**Task instructions:**
Scan the records below for the word "Hlist". Copy each line where it appears.

[Stored data entries]
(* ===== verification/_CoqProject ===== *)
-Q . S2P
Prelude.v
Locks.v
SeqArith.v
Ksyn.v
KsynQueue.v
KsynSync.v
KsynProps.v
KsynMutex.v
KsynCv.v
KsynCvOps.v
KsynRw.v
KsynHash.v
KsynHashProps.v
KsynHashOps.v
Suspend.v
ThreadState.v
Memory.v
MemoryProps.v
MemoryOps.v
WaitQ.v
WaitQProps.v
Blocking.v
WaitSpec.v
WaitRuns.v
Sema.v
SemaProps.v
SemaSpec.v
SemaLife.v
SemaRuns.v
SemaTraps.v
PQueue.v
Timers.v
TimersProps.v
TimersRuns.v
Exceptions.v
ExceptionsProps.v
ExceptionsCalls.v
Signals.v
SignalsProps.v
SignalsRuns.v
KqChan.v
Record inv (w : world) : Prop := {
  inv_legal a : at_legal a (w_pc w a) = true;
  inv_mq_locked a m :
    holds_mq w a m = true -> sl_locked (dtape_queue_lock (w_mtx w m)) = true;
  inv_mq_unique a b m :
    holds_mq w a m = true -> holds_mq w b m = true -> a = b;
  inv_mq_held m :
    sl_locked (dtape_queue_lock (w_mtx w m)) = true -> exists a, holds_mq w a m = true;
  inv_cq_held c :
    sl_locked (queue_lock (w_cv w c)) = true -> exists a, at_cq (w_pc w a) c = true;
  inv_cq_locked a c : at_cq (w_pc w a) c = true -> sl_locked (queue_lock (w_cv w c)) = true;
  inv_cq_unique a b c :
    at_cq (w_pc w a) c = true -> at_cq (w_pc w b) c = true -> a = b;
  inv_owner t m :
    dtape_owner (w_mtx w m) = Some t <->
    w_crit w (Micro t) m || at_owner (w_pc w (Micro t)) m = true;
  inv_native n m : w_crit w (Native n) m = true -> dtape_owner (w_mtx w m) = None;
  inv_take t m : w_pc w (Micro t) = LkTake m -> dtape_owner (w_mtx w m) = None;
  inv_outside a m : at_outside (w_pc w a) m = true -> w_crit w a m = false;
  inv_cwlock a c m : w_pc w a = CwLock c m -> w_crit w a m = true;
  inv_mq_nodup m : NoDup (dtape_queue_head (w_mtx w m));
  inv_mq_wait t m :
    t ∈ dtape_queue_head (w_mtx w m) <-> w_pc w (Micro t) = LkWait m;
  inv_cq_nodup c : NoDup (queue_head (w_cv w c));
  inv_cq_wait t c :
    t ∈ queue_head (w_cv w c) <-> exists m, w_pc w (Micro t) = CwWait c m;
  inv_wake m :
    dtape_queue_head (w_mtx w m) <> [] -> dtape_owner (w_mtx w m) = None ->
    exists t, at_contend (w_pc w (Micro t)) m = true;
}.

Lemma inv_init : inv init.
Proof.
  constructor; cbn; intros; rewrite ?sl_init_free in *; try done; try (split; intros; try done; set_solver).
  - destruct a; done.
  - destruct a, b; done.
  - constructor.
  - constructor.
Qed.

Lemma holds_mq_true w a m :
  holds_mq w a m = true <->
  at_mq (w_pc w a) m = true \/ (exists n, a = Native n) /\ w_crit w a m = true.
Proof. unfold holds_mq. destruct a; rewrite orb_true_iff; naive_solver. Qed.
...
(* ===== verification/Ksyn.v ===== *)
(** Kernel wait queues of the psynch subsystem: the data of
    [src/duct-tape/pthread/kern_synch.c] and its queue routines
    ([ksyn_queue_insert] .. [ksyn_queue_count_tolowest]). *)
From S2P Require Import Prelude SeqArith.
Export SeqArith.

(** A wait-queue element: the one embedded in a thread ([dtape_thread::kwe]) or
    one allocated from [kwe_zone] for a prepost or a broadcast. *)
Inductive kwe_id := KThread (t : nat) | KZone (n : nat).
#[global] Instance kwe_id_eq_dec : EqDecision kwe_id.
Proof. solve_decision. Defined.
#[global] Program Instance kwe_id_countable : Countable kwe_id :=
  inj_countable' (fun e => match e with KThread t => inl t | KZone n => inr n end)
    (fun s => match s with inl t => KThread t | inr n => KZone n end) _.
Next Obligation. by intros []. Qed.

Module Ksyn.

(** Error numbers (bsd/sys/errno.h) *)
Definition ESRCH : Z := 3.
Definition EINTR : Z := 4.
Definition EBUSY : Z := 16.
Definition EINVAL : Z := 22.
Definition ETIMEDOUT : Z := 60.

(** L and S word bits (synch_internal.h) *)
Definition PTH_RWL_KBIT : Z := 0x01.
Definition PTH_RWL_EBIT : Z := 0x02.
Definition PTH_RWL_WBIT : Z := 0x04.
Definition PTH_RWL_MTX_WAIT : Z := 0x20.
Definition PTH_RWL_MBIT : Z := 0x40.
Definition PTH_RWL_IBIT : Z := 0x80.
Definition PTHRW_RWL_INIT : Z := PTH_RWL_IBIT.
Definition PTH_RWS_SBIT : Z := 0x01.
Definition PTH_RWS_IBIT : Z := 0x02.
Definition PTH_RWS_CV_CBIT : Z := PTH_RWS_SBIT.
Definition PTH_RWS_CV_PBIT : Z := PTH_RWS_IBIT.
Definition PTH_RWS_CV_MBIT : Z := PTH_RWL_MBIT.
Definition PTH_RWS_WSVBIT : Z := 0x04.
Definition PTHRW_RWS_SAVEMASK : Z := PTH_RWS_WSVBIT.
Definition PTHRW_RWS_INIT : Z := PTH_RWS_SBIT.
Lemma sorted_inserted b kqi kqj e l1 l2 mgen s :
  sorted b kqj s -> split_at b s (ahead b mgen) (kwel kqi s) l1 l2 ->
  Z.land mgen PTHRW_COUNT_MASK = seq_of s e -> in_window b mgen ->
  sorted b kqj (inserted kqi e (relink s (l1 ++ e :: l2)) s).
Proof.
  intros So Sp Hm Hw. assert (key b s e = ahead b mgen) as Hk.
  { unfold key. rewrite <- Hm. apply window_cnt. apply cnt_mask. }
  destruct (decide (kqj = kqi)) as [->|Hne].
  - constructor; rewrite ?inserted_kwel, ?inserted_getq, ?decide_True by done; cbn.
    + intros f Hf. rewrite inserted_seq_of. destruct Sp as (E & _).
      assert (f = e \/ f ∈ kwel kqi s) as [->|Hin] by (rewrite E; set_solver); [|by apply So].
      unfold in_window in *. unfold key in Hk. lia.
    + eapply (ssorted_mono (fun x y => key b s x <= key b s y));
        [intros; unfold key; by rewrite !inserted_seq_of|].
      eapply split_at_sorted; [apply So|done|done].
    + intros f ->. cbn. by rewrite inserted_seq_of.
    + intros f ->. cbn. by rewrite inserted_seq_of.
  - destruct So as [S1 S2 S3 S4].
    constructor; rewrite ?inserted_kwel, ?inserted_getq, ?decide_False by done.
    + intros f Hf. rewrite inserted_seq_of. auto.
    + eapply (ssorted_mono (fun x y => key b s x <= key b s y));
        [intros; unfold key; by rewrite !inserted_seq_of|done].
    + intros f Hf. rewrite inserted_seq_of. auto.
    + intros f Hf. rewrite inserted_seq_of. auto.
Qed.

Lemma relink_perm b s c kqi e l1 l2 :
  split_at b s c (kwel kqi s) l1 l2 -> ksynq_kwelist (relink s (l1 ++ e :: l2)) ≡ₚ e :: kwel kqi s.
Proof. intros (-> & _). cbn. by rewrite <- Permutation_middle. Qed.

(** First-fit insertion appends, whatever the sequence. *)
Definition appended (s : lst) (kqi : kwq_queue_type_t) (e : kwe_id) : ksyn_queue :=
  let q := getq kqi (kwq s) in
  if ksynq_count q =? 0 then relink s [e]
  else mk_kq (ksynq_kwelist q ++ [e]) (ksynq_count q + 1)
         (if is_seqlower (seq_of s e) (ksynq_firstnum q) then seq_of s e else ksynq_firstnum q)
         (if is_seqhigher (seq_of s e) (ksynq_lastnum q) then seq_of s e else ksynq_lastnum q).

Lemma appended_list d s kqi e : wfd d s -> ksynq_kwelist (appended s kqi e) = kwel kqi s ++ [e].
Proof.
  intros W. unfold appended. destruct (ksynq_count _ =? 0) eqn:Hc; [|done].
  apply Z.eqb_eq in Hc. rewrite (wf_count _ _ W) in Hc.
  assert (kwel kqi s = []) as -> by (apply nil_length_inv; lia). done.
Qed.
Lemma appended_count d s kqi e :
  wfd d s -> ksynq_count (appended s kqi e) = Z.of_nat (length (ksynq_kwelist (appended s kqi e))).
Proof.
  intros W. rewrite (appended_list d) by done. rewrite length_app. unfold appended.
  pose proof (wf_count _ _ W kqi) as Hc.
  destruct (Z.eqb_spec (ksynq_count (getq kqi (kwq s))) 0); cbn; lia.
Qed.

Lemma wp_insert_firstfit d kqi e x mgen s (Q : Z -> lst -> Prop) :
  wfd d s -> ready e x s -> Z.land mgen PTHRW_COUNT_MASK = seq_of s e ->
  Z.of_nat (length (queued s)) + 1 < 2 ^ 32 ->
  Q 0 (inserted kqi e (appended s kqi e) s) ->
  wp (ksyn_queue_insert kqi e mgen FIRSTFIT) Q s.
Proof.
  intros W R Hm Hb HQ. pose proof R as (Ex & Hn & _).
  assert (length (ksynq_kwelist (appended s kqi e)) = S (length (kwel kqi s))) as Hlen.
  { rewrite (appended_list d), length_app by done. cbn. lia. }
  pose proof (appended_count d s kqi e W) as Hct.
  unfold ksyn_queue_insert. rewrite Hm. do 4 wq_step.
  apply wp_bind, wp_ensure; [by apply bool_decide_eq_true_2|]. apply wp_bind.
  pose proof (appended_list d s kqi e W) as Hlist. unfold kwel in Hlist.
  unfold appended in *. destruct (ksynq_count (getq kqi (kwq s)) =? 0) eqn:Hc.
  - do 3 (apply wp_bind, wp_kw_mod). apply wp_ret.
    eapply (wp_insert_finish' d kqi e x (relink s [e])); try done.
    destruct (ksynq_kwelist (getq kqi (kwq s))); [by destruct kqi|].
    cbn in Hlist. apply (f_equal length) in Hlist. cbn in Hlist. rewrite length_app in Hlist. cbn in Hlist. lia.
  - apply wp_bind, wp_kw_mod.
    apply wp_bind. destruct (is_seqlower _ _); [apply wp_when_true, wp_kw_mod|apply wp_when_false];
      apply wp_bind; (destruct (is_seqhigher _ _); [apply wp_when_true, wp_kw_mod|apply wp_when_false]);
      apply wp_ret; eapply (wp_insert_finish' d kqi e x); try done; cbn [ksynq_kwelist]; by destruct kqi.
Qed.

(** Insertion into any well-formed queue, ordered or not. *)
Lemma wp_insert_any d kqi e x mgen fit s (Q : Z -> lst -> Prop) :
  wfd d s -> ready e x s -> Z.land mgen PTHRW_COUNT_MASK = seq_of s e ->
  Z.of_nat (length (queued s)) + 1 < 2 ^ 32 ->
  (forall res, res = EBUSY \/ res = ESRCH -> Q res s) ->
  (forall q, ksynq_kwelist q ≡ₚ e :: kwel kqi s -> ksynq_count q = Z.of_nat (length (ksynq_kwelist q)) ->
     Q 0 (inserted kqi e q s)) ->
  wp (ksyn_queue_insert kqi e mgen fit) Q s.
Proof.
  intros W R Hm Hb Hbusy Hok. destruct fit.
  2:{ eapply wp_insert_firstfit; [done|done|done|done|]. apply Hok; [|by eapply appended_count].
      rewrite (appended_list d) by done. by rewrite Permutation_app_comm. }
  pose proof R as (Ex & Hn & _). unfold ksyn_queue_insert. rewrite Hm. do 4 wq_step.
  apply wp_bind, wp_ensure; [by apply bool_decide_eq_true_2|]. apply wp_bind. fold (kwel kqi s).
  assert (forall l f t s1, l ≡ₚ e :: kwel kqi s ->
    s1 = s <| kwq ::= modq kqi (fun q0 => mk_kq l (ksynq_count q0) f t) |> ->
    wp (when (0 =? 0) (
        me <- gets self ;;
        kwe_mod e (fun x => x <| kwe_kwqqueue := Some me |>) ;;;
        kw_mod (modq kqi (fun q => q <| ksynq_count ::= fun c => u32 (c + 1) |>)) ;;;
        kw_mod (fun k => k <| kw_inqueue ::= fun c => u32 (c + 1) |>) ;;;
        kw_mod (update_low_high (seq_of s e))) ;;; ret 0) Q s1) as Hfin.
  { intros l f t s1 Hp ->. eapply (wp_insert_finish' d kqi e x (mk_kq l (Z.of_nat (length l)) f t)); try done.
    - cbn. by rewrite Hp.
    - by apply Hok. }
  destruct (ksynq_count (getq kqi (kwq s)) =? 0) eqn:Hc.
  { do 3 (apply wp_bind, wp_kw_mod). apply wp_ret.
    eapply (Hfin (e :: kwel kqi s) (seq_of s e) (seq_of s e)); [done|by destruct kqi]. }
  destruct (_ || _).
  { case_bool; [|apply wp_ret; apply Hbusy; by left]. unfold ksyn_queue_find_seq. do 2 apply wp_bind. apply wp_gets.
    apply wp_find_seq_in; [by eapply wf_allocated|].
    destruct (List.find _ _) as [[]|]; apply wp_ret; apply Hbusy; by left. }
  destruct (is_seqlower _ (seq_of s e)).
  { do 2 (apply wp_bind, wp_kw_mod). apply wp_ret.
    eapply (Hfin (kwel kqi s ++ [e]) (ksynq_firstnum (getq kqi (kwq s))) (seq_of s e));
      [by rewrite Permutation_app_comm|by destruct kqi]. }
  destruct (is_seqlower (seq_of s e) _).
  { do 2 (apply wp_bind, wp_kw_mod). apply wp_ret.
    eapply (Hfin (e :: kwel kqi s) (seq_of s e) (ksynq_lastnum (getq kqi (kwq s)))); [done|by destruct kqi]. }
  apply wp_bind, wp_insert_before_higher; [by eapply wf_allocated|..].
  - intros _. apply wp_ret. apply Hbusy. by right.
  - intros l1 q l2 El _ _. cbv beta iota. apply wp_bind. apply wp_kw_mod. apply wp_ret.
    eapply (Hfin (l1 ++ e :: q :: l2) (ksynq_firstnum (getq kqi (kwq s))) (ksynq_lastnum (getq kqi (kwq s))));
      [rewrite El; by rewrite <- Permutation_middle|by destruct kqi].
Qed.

**Task result:**
  pose proof (appended_list d s kqi e W) as Hlist. unfold kwel in Hlist.
    cbn in Hlist. apply (f_equal length) in Hlist. cbn in Hlist. rewrite length_app in Hlist. cbn in Hlist. lia.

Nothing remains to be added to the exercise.